Most of the science and engineering team is getting a much needed break to spend time with their families after uploading 11 Sols worth of activities ahead of time to keep the robot humming during the Christmas holiday season. A skeleton crew at JPL is keeping watch to deal with any contingencies.
One of the top priorities is acquiring a high resolution 360 degree Mastcam color panorama. This will be invaluable for selection of the very 1st rock target to drill into and acquire a sample from the interior – a feat never before attempted on Mars.
“We decided to drive to a place with a good view of the outcrops surrounding Yellowknife Bay to allow good imaging of these outcrops before the holiday break,” says rover science team member Ken Herkenhoff. “As the images are returned during the break, we can use them to help decide where to perform the first drilling operation.”
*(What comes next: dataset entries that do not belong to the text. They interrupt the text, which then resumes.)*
Lemma C6_filter_selected_witness :
  rows (mkDF owid_columns [kenya_row; india_row; kenya_row]) =
    filter (fun r => if in_dec string_dec (location r) ["India"; "Kenya"]
                     then true else false) (rows three_countries) /\
  filter_selected ["Kenya"; "India"] three_countries =
    Ok (mkDF owid_columns [kenya_row; india_row; kenya_row]).
Proof.
  assert (H : filter_selected ["India"; "Kenya"] three_countries =
              Ok (mkDF owid_columns [kenya_row; india_row; kenya_row]))
    by reflexivity.
  destruct (C6_filter_selected_exact _ _ _ H) as (Hr & _ & _ & Hp).
  split; [exact Hr|].
  apply Hp. apply perm_swap.
Defined.

(** ** [Series.interpolate] *)

Section Interpolate.

Implicit Types (ys : list float) (pts : list (Z * float)).

Lemma fill_invalid_length first pts i ys :
  length (fill_invalid first pts i ys) = length ys.
Proof.
  revert i. induction ys as [|y ys IH]; intros i; simpl; [reflexivity|].
  now rewrite IH.
Qed.

Lemma interpolate_length ys : length (interpolate ys) = length ys.
Proof.
  unfold interpolate. destruct (valid_points 0 ys) as [|[first y0] rest].
  - reflexivity.
  - apply fill_invalid_length.
Qed.

(** Entry by entry. *)
Lemma fill_invalid_nth first pts i ys n y :
  nth_error ys n = Some y ->
  nth_error (fill_invalid first pts i ys) n =
  Some (if F64.isnan y
        then (if (i + Z.of_nat n <? first)%Z then F64.nan
              else np_interp (i + Z.of_nat n) pts)
        else y).
Proof.
  revert i n. induction ys as [|y' ys IH]; intros i n H.
  - destruct n; discriminate.
  - destruct n as [|n]; simpl in *.
    + injection H as ->. now rewrite Z.add_0_r.
    + rewrite (IH (i + 1)%Z n H).
      replace (i + 1 + Z.of_nat n)%Z with (i + Z.pos (Pos.of_succ_nat n))%Z
        by lia.
      reflexivity.
Qed.

Lemma fill_invalid_valid first pts i ys :
  Forall (fun y => F64.isnan y = false) ys ->
  fill_invalid first pts i ys = ys.
Proof.
  intros H. revert i. induction H as [|y ys Hy _ IH]; intros i; simpl.
  - reflexivity.
  - now rewrite Hy, IH.
Qed.

(** A series without NaN is left as it is. *)
Lemma interpolate_valid ys :
  Forall (fun y => F64.isnan y = false) ys -> interpolate ys = ys.
Proof.
  intros H. unfold interpolate.
  destruct (valid_points 0 ys) as [|[first y0] rest]; [reflexivity|].
  now apply fill_invalid_valid.
Qed.

Lemma valid_points_app i ys ys' :
  valid_points i (ys ++ ys') =
  valid_points i ys ++ valid_points (i + Z.of_nat (length ys)) ys'.
Proof.
  revert i. induction ys as [|y ys IH]; intros i.
  - simpl. now rewrite Z.add_0_r.
  - cbn [app valid_points length]. rewrite IH.
    replace (i + 1 + Z.of_nat (length ys))%Z
      with (i + Z.of_nat (S (length ys)))%Z by lia.
    now destruct (F64.isnan y).
Qed.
The team expects to choose a drill target sometime in January 2013 after a careful selection process.
The 7 foot (2 m) long robotic arm will deliver that initial, pulverized rock sample to inlet ports on the rover deck for analysis by the high powered duo of miniaturized chemistry labs named Chemin & SAM.
Image Caption: Curiosity deploys robotic arm on Sol 129 and examines rock with APXS and MAHLI science instruments to characterize rock and soil composition. This composite mosaic was stitched from Navcam images from Sol 129 (Dec. 16) and earlier sols- and shows the location of the Chemin sample inlet port on the rover deck. Credit: NASA/JPL-Caltech/Ken Kremer/Marco Di Lorenzo
Curiosity will spend at least another month or more investigating Glenelg before setting off on the nearly year long trek to her main destination – the sedimentary layers of the lower reaches of the 3 mile (5 km) high mountain named Mount Sharp.
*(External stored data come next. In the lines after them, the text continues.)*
(** *** The timeline chart *)





(** *** More on the tweet feed *)

Lemma truthy_andAlso_bool a b :
  truthy (andAlso a (JBool b)) = truthy a && b.
Proof.
  unfold andAlso. destruct (truthy a) eqn:E; simpl; [reflexivity | exact E].
Qed.

Lemma member_some_field v k x : member v k = Some x → x = field v k.
Proof. destruct v; simpl; congruence. Qed.

Lemma feedCard_isSource status i tweet card :
  feedCard status i tweet = Some card →
  card_tweet card = tweet ∧
  truthy (card_isSource card)
    = truthy (field tweet "is_source") && strictEqStr status "found".
Proof.
  unfold feedCard.
  destruct (member tweet "id") as [id|] eqn:Hid; [| discriminate].
  destruct (member tweet "is_source") as [is_source|] eqn:Hsrc;
    [| discriminate].
  simpl. intros [= <-]. simpl. split; [reflexivity |].
  rewrite truthy_andAlso_bool. f_equal. f_equal.
  by apply member_some_field.
Qed.

Lemma feedCards_isSource status posts :
  ∀ i cards,
    feedCards status i posts = Some cards →
    Forall (λ card,
              truthy (card_isSource card)
                = truthy (field (card_tweet card) "is_source")
                  && strictEqStr status "found") cards.
Proof.
  induction posts as [|tweet rest IH]; intros i cards Hcards; simpl in Hcards.
  - inversion Hcards. constructor.
  - destruct (feedCard status i tweet) as [card|] eqn:Hcard; [| discriminate].
    destruct (feedCards status (S i) rest) as [cards'|] eqn:Hrest;
      [| discriminate].
    simpl in Hcards. inversion Hcards; subst.
    constructor; [| by eapply IH].
    destruct (feedCard_isSource _ _ _ _ Hcard) as [-> ->]. reflexivity.
Qed.
Lemma keeps_throw {A : Type} (e : string) : keeps R (@throw A e).
Proof. intros w. apply R_refl. Qed.

Lemma keeps_bind {A B : Type} (m : Async A) (k : A -> Async B) :
  keeps R m -> (forall a, keeps R (k a)) -> keeps R (bind m k).
Proof.
  intros Hm Hk w. unfold bind.
  specialize (Hm w). destruct (m w) as [[a|e] w1]; simpl in Hm.
  - eapply R_trans; [exact Hm | apply Hk].
  - exact Hm.
Qed.

Lemma keeps_try_catch {A : Type} (m : Async A) (h : string -> Async A) :
  keeps R m -> (forall e, keeps R (h e)) -> keeps R (try_catch m h).
Proof.
  intros Hm Hh w. unfold try_catch.
  specialize (Hm w). destruct (m w) as [[a|e] w1]; simpl in Hm.
  - exact Hm.
  - eapply R_trans; [exact Hm | apply Hh].
Qed.

(** A database call keeps [R] when taking an entry off the fault plan
    does and the call itself does. *)
Lemma keeps_call {A : Type} (run : Async A) :
  (forall f w, R w (set_faults f w)) -> keeps R run -> keeps R (Prisma.call run).
Proof.
  intros Hf Hrun w. unfold Prisma.call.
  destruct (faults w) as [|[e|] rest]; simpl.
  - apply Hrun.
  - apply Hf.
  - eapply R_trans; [apply Hf | apply Hrun].
Qed.

(** The same when the continuation is only known to keep [R] on the
    values that [m] can yield. *)
Lemma keeps_bind_post {A B : Type} (Q : A -> Prop) (m : Async A)
    (k : A -> Async B) :
  (forall w a w1, m w = (Ok a, w1) -> Q a) ->
  keeps R m -> (forall a, Q a -> keeps R (k a)) -> keeps R (bind m k).
Proof.
  intros HQ Hm Hk w. unfold bind.
  specialize (Hm w). specialize (HQ w).
  destruct (m w) as [[a|e] w1]; simpl in Hm.
  - eapply R_trans; [exact Hm | apply Hk, (HQ a w1); reflexivity].
  - exact Hm.
Qed.

Lemma keeps_for_of_in {A B : Type} (xs : list A) (body : A -> Async B) :
  (forall x, In x xs -> keeps R (body x)) -> keeps R (for_of xs body).
Proof.
  induction xs as [|x rest IH]; intros Hbody; simpl.
  - apply keeps_ret.
  - apply keeps_bind.
    + apply Hbody. left. reflexivity.
    + intros _. apply IH. intros y Hy. apply Hbody. right. exact Hy.
Qed.

Lemma keeps_for_of {A B : Type} (xs : list A) (body : A -> Async B) :
  (forall x, keeps R (body x)) -> keeps R (for_of xs body).
Proof. intros Hbody. apply keeps_for_of_in. intros x _. apply Hbody. Qed.

End Keeping.

(** [preserves f] is [keeps] for the relation "same [f]". *)
Lemma preserves_keeps {A X : Type} (f : World -> X) (m : Async A) :
  preserves f m <-> keeps (fun w w' => f w' = f w) m.
Proof. unfold preserves, keeps. tauto. Qed.

Section Preserving.

Context {X : Type} (f : World -> X).

Lemma same_refl : forall w : World, f w = f w.
Proof. intros w. reflexivity. Qed.

Lemma same_trans : forall a b c : World, f b = f a -> f c = f b -> f c = f a.
Proof. intros a b c H1 H2. congruence. Qed.

Lemma preserves_ret {A : Type} (a : A) : preserves f (ret a).
Proof. apply preserves_keeps, keeps_ret, same_refl. Qed.

Lemma preserves_throw {A : Type} (e : string) : preserves f (@throw A e).
Proof. apply preserves_keeps, keeps_throw, same_refl. Qed.

Lemma preserves_bind {A B : Type} (m : Async A) (k : A -> Async B) :
  preserves f m -> (forall a, preserves f (k a)) -> preserves f (bind m k).
Proof.
  intros Hm Hk. apply preserves_keeps. apply keeps_bind.
  - apply same_trans.
  - apply preserves_keeps, Hm.
  - intros a. apply preserves_keeps, Hk.
Qed.

Lemma preserves_try_catch {A : Type} (m : Async A) (h : string -> Async A) :
  preserves f m -> (forall e, preserves f (h e)) -> preserves f (try_catch m h).
Proof.
  intros Hm Hh. apply preserves_keeps. apply keeps_try_catch.
  - apply same_trans.
  - apply preserves_keeps, Hm.
  - intros e. apply preserves_keeps, Hh.
Qed.

Lemma preserves_call {A : Type} (run : Async A) :
  (forall p w, f (set_faults p w) = f w) ->
  preserves f run -> preserves f (Prisma.call run).
Proof.
  intros Hf Hrun. apply preserves_keeps. apply keeps_call.
  - apply same_trans.
  - intros p w. apply Hf.
  - apply preserves_keeps, Hrun.
Qed.

Lemma preserves_read {A : Type} (q : Database -> A) :
  (forall p w, f (set_faults p w) = f w) -> preserves f (Prisma.read q).
Proof.
  intros Hf. apply preserves_call; [exact Hf | intros w; reflexivity].
Qed.

Lemma preserves_for_of {A B : Type} (xs : list A) (body : A -> Async B) :
  (forall x, preserves f (body x)) -> preserves f (for_of xs body).
Proof.
  intros Hbody. apply preserves_keeps. apply keeps_for_of.
  - apply same_refl.
  - apply same_trans.
  - intros x. apply preserves_keeps, Hbody.
Qed.

End Preserving.

(* ===================================================================== *)
(** * The database client *)
(* ===================================================================== *)

Lemma same_but_plan_refl w : same_but_plan w w.
Proof. repeat split. Qed.

Lemma same_but_plan_set_faults p w : same_but_plan w (set_faults p w).
Proof. repeat split. Qed.

Lemma same_but_plan_trans a b c :
  same_but_plan a b -> same_but_plan b c -> same_but_plan a c.
Proof.
  unfold same_but_plan. intros H1 H2.
  decompose [and] H1. decompose [and] H2. repeat split; congruence.
Qed.

(** A database call either meets a planned rejection, or runs in a world
    that differs from the current one in the plan only. *)
Lemma call_inv {A : Type} (run : Async A) w r w' :
  Prisma.call run w = (r, w') ->
  (exists e, r = Throw e /\ same_but_plan w w' /\ next_calls_run 1 (faults w) = false)
  \/ (exists w0, same_but_plan w w0 /\ run w0 = (r, w')).
Proof.
  unfold Prisma.call. destruct (faults w) as [|[e|] rest] eqn:Hf; intros H.
  - right. exists w. split; [apply same_but_plan_refl | exact H].
  - left. exists e. injection H as <- <-.
    repeat split.
  - right. exists (set_faults rest w).
    split; [apply same_but_plan_set_faults | exact H].
Qed.

(** With nothing planned against it, a database call just runs. *)
Lemma call_runs {A : Type} (run : Async A) w :
  next_calls_run 1 (faults w) = true ->
  exists w0, same_but_plan w w0 /\ faults w0 = tl (faults w)
             /\ Prisma.call run w = run w0.
Proof.
  unfold Prisma.call. destruct (faults w) as [|[e|] rest] eqn:Hf; simpl; intros H.
  - exists w. repeat split. exact Hf.
  - discriminate H.
  - exists (set_faults rest w). repeat split.
Qed.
Image caption: Scanning Mount Sharp from Yellowknife Bay on Sol 136. This photo mosaic assembled from Mastcam 100 camera images was snapped by Curiosity on Sol 136 (Dec. 23) – from her current location. It shows a portion of the layered mound called Mount Sharp, her main destination. Acquiring a 360 high resolution color panorama from Yellowknife Bay is a high priority task for the rover during the Christmas holiday season. Credit: NASA/JPL-Caltech/Marco Di Lorenzo/Ken Kremer
As the Martian crow flies, the breathtaking environs of Mount Sharp are some 6 miles (10 km) away.
The mission goal is to search for habitats and determine if Mars ever could have supported microbial life in the past or present during the 2 year primary mission phase.
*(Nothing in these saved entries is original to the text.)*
(** ** The interface [form.Form]

    The three kinds of form, the menu in its two variants, behind the
    methods they share. *)

Inductive Form : Type :=
| FCustom (form : Custom.t)
| FMenu (form : Menu.t)
| FButtonMenu (form : ButtonMenu.t)
| FModal (form : Modal.t).

Definition Form_MarshalJSON (form : Form) : Form * result JSON :=
  match form with
  | FCustom c => let '(c', r) := Custom.MarshalJSON c in (FCustom c', r)
  | FMenu m => let '(m', r) := Menu.MarshalJSON m in (FMenu m', r)
  | FButtonMenu m => let '(m', r) := ButtonMenu.MarshalJSON m in (FButtonMenu m', r)
  | FModal m => let '(m', r) := Modal.MarshalJSON m in (FModal m', r)
  end.

Definition Form_SubmitJSON (Decode : string -> result (slice any))
    (form : Form) (data : option string) (tx : Tx) : trace * outcome :=
  match form with
  | FCustom c => Custom.SubmitJSON Decode c data
  | FMenu m => Menu.SubmitJSON m data tx
  | FButtonMenu m => ButtonMenu.SubmitJSON m data
  | FModal m => Modal.SubmitJSON m data
  end.

Definition Form_Submit (form : Form) : option func :=
  match form with
  | FCustom c => Custom.Submit c
  | FMenu m => Menu.Submit m
  | FButtonMenu m => ButtonMenu.Submit m
  | FModal m => Modal.Submit m
  end.

(** The transaction a form hands to its callbacks: only the menu of menu.go
    passes one on. *)
Definition Form_tx (form : Form) (tx : Tx) : option Tx :=
  match form with
  | FMenu _ => Some tx
  | _ => None
  end.

(** A decoder known on the documents of a table and failing on every other
    one; it stands for the decoder of encoding/json when a form is run on an
    example. *)
Definition table_decoder (table : gmap string (slice any))
  : string -> result (slice any) :=
  fun data =>
    match table !! data with
    | Some inputData => Ok inputData
    | None => Err (LibError "json")
    end.

(** ** Notions of the specification *)

(** The range of an int64. *)
Definition in_int64 (z : Z) : bool := (- 2 ^ 63 <=? z) && (z <=? 2 ^ 63 - 1).

(** The second half of [ParseInt]: the range check on what [ParseUint] read,
    and the sign. *)
Definition after_sign (neg : bool) (r : Z * option strconv.NumError)
  : Z * option strconv.NumError :=
  match r with
  | (_, Some strconv.ErrSyntax) => (0, Some strconv.ErrSyntax)
  | (un, _) =>
      if negb neg && (2 ^ 63 <=? un) then (2 ^ 63 - 1, Some strconv.ErrRange)
      else if neg && (2 ^ 63 <? un) then (- 2 ^ 63, Some strconv.ErrRange)
      else (if neg then - un else un, None)
  end.

(** A JSON integer: a number literal without fraction and without exponent,
    with its value. *)
Definition integer_literal (n : string) : option Z :=
  match strconv.parse_literal n with
  | Some (strconv.Literal neg ip None None) =>
      Some (if neg then - strconv.decimal_value ip else strconv.decimal_value ip)
  | _ => None
  end.

Definition integer_value (value : any) : option Z :=
  match value with
  | VNumber n => integer_literal n
  | _ => None
  end.

Definition is_number (value : any) : bool :=
  match value with VNumber _ => true | _ => false end.

(** The float64 value of a JSON number. *)
Definition float64_value (value : any) : float64 :=
  fst (Float64 (fst (as_Number value))).

(** The value has the wrong JSON type for the element: not a string for an
    input, not a boolean for a toggle, not a number for a slider, not an
    integer for a dropdown or a step slider. A label takes any value. *)
Definition wrong_type (e : Element) (value : any) : bool :=
  match e with
  | ELabel _ => false
  | EInput _ => match value with VString _ => false | _ => true end
  | EToggle _ => match value with VBool _ => false | _ => true end
  | ESlider _ => negb (is_number value)
  | EDropdown _ | EStepSlider _ => bool_decide (integer_value value = None)
  end.

(** The number lies outside the range the element permits: below [Min] or
    above [Max] for a slider, not an index of [Options] for a dropdown or a
    step slider. *)
Definition out_of_range (e : Element) (value : any) : bool :=
  match e with
  | ESlider s =>
      is_number value &&
      (SFltb (float64_value value) (Slider.Min s)
       || SFltb (Slider.Max s) (float64_value value))
  | EDropdown d | EStepSlider d =>
      match integer_value value with
      | Some z => (z <? 0) || (len (Dropdown.Options d) <=? z)
      | None => false
      end
  | _ => false
  end.

(** [Dropdown.submit] and [StepSlider.submit] are the same code up to the
    message of their first error, [format] here. *)
Definition submit_as (format : string) (d : Dropdown.t) (value : any)
  : trace * outcome :=
  match Dropdown.Submit d with
  | None => nothing
  | Some f =>
      let '(number, ok) := as_Number value in
      let '(val, err) := Int64 number in
      if negb ok || bool_decide (is_Some err)
      then fail format
      else if (val <? 0) || (len (Dropdown.Options d) <=? val)
      then fail "dropdown value %v is out of range %v-%v"
      else
        match slice_at (Dropdown.Options d) val with
        | Some option => ([CallDropdown f val option], Return None)
        | None => ([], Panic)
        end
  end.

(** What is said of the [submit] of a dropdown or of a step slider [d] whose
    callback is [f]: an error exactly for a value that is not an integer or
    whose integer is not an index of [Options]; otherwise one call of the
    callback with the index and the option found there, and the nil error. *)
Definition dispatches_by_index (submit : Dropdown.t -> any -> trace * outcome)
    (d : Dropdown.t) (value : any) (f : func) : Prop :=
  (returns_error (snd (submit d value)) <->
     integer_value value = None
     \/ exists z, integer_value value = Some z
                  /\ (z < 0 \/ len (Dropdown.Options d) <= z))
  /\ (~ returns_error (snd (submit d value)) ->
      exists z option,
        integer_value value = Some z
        /\ slice_at (Dropdown.Options d) z = Some option
        /\ submit d value = ([CallDropdown f z option], Return None)).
Image Caption: Curiosity Traverse Map, Sol 130. This map traces where Curiosity drove between landing at a site named “Bradbury Landing,” and the position reached during Sol 130 (Dec. 17, 2012) at a spot named “Yellowknife Bay” which is inside an area called “Glenelg”. The inset shows the most recent legs of the traverse in greater detail. Credit: NASA/JPL-Caltech/Univ. of Arizona
4 Replies to “Curiosity Celebrates 1st Martian Christmas at Yellowknife Bay”
Santa on his Mars’ sky tour: “Hoo hoo,
my past and present may gift some goo.”
What a crock,
to get from rock.
The children all around went “Boo!”
Seriously, if they are afraid of clay-like material, who’s to complain?
Thanks for the update Ken! Putting in a little ‘overtime’ during the holidays(?) shows how dedicated you are… It is appreciated!
I continue to be amazed at the ‘difference’ between the HiRise views and surface images. The HiRise images make the topography appear much rougher or more rugged than Curiosity’s surface images. Of course, the HiRise were (probably) taken at a low sun angle to enhance elevation details… but it seems there’s more to it than that? Reflectivity or refraction must also be a factor?
9 years on solar panels and batteries. pretty fair proof of concept.